# Методы компрессии нейронных сетей

## Лекция №5 - Экспорт моделей в ращличные форматы Tensort, ONNX
- Сравнение производительности сжатых моделей с экспортированными в стандартные форматы
- Практика - Примеры с экспортом моделей в различные форматы

## ДЗ №5
Экспорт своих моделей и замер производительности

## Домашняя работа
Рассматривается кастомная сверточная нейронная сеть.
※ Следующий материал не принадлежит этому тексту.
(** [await prisma.taskRunAttempt.update({ where: { friendlyId }, data,
    include: { taskRun: true, backgroundWorkerTask: true } })]: the updated
    attempt with its run and its task; it rejects when a row is missing. *)
Definition prisma_taskRunAttempt_update (inp : Ambient) (friendlyId : string)
  (f : TaskRunAttempt -> TaskRunAttempt)
  : Async (TaskRunAttempt * TaskRun * BackgroundWorkerTask) :=
  await inp TaskRunAttemptUpdate ;;
  fun w =>
    let db := prisma w in
    match find (fun a => String.eqb (att_friendlyId a) friendlyId)
               (taskRunAttempt db) with
    | None => (Threw "Record to update not found.", w)
    | Some a =>
        match taskRun_findUnique db (att_taskRunId a),
              backgroundWorkerTask_findUnique db
                (att_backgroundWorkerTaskId a) with
        | Some r, Some t =>
            (Returned (f a, r, t),
             set_prisma
               (with_taskRunAttempt
                  (map (fun x => if String.eqb (att_id x) (att_id a)
                                 then f x else x)
                       (taskRunAttempt db)) db) w)
        | _, _ => (Threw "Record to update not found.", w)
        end
    end.

(** [retryConfig?.maxAttempts ? `Retry N/MAX delay` : `Retry #N delay`] *)
Definition retryMessage (retryConfig : option RetryOptions)
  (execution : TaskRunExecution) : string :=
  let n := ea_number (ex_attempt execution) in
  match retryConfig with
  | Some rc =>
      match maxAttempts rc with
      | Some m =>
          if m =? 0 then "Retry #" ++ string_of_Z n ++ " delay"
          else "Retry " ++ string_of_Z n ++ "/" ++ string_of_Z (m - 1)
               ++ " delay"
      | None => "Retry #" ++ string_of_Z n ++ " delay"
      end
  | None => "Retry #" ++ string_of_Z n ++ " delay"
  end.

(** The options [taskRunCompleted] hands to [recordEvent]. *)
Definition retryEventOptions (c : EnvironmentQueueConsumer)
  (retryConfig : option RetryOptions) (retryAt : Z)
  (execution : TaskRunExecution) (taskRunAttempt : TaskRunAttempt)
  (taskRun : TaskRun) : TraceEventOptions :=
  let field {A : Type} (get : RetryOptions -> option A) : option A :=
    match retryConfig with Some rc => get rc | None => None end in
  mkTraceEventOptions None (Some (run_traceContext taskRun))
    (Some ("retry-" ++ string_of_Z (att_number taskRunAttempt + 1)))
    (mkTraceAttributes None None (Some (att_taskRunId taskRunAttempt)) None
       (Some (generateMetadataAttributesForNextAttempt execution))
       (Some [("retryAt", JStr (toISOString core retryAt));
              ("factor", json_of_option_Z (field factor));
              ("maxAttempts", json_of_option_Z (field maxAttempts));
              ("minTimeoutInMs", json_of_option_Z (field minTimeoutInMs));
              ("maxTimeoutInMs", json_of_option_Z (field maxTimeoutInMs));
              ("randomize", json_of_option_bool (field randomize))])
       (Some [("icon", JStr "schedule-attempt")])
       (Some (att_queueId taskRunAttempt)) (Some (run_queue taskRun)))
    (env c) (run_taskIdentifier taskRun) None (Some retryAt).
Lemma launch_morello_not_too_old mp disk (s : State) :
  fvp_revision_cache s = None ->
  revision_unreadable cfg host iopts = true ->
  Forall recent (events (launch_morello cfg host iopts lopts deps mp disk s)).
Proof.
  intros Hcache Hbad.
  destruct (fvp_revision_unreadable s Hcache Hbad) as [e He].
  unfold launch_morello.
  rewrite events_bind. apply Forall_app. split; [by repeat constructor|].
  cbn [emit outcome final fst snd].
  rewrite events_bind. rewrite He. cbn [events outcome final fst snd].
  apply Forall_app. split.
  { apply Forall_app. split; [destruct (use_docker_container iopts)|];
      by repeat constructor. }
  rewrite events_bind.
  rewrite (fvp_revision_cached _ latest_known_fvp) by reflexivity.
  cbn [events outcome final fst snd app].
  rewrite events_bind.
  change (latest_known_fvp <? 312)%Z with false.
  cbn [when ret events outcome final fst snd app].
  apply always_at.
  repeat lazymatch goal with
  | |- always _ (execute_fvp _ _ _ _ _ _ _ _ _) => apply execute_fvp_never_too_old
  | |- _ => always_step
  end.
  all: unfold recent; try discriminate. all: not_too_old.
Qed.
Lemma crlf_env_file_same_status_witness :
  crlf (lit "A=1" ++ [LF] ++ lit "OPENAI_API_KEY=abc" ++ [LF])
  = lit "A=1" ++ [CR; LF] ++ lit "OPENAI_API_KEY=abc" ++ [CR; LF]
  /\ exists r,
       result (_check_env_file the_config)
              (world_with_env
                 (Ok (lit "A=1" ++ [CR; LF] ++ lit "OPENAI_API_KEY=abc" ++ [CR; LF]))) []
       = Ok r
       /\ status r = OK.
Proof.
  split; [reflexivity|].
  destruct (crlf_env_file_same_status
              the_config
              (world_with_env
                 (Ok (lit "A=1" ++ [CR; LF] ++ lit "OPENAI_API_KEY=abc" ++ [CR; LF])))
              [] (lit "A=1" ++ [LF] ++ lit "OPENAI_API_KEY=abc" ++ [LF])
              eq_refl eq_refl) as (_ & r & Hr & Hs).
  - vm_compute. intros H.
    repeat (destruct H as [H|H]; [discriminate|]). exact H.
  - exists r. split; [exact Hr | exact Hs].
Defined.

(** ** The plain-text report *)

Lemma no_linebreak_app (a b : str) :
  no_linebreak (a ++ b) = no_linebreak a && no_linebreak b.
Proof. apply forallb_app. Qed.

Lemma join_cons (sep p q : str) (rest : list str) :
  join sep (p :: q :: rest) = p ++ sep ++ join sep (q :: rest).
Proof. reflexivity. Qed.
Проверяются следующие метрики производительности:
- вес файла модели;
- время инференса.

In [None]:
!pip install torchsummary
!pip install onnxruntime-gpu==1.15 onnx datasets tensorrt==8.6
!pip install openvino-dev

In [2]:
import time
import os

import numpy as np
import torch
import torch.nn as nn
import torch.nn.functional as F
from torch.utils.data import DataLoader
from torchsummary import summary

import torch.onnx
import onnx
import onnxruntime

from openvino.runtime import serialize
from openvino.tools import mo
from openvino.runtime import Core

import torchvision
from torchvision import transforms

from tqdm.auto import trange

device = torch.device("cuda" if torch.cuda.is_available() else "cpu")
batch_size = 1024

In [3]:
def train(model, n_epochs=10):
  model.to(device)
  optim = torch.optim.AdamW(model.parameters())

  best_epoch, best_accuracy = -1, 0
  for epoch in trange(n_epochs):
    model.train()
    for input, target in train_loader:
      input, target = input.to(device), target.to(device)
      pred = model(input)
      loss = F.cross_entropy(pred, target)

      optim.zero_grad()
      loss.backward()
      optim.step()

    model.eval()
    correct, total = 0, 0
    for input, target in test_loader:
      input, target = input.to(device), target.to(device)
      pred = model(input)
      pred = pred.argmax(dim=1)
      correct += (pred == target).sum()
      total += target.numel()

    accuracy = 100 * correct / total
    print(f"Epoch {epoch}: accuracy {accuracy:.1f}%")
    if accuracy > best_accuracy:
      best_epoch = epoch
      best_accuracy = accuracy

  print(f"Best accuracy {best_accuracy:.1f}% after epoch {best_epoch}")

### Загрузка датасета

In [4]:
train_dataset = torchvision.datasets.CIFAR10(
    root="dataset/",
    train=True,
    transform=transforms.ToTensor(),
    download=True
)

test_dataset = torchvision.datasets.CIFAR10(
  root="dataset/",
  train=False,
  transform=transforms.ToTensor(),
  download=True
)

train_loader = DataLoader(train_dataset, batch_size=batch_size, shuffle=True)
test_loader = DataLoader(test_dataset, batch_size=batch_size, shuffle=False)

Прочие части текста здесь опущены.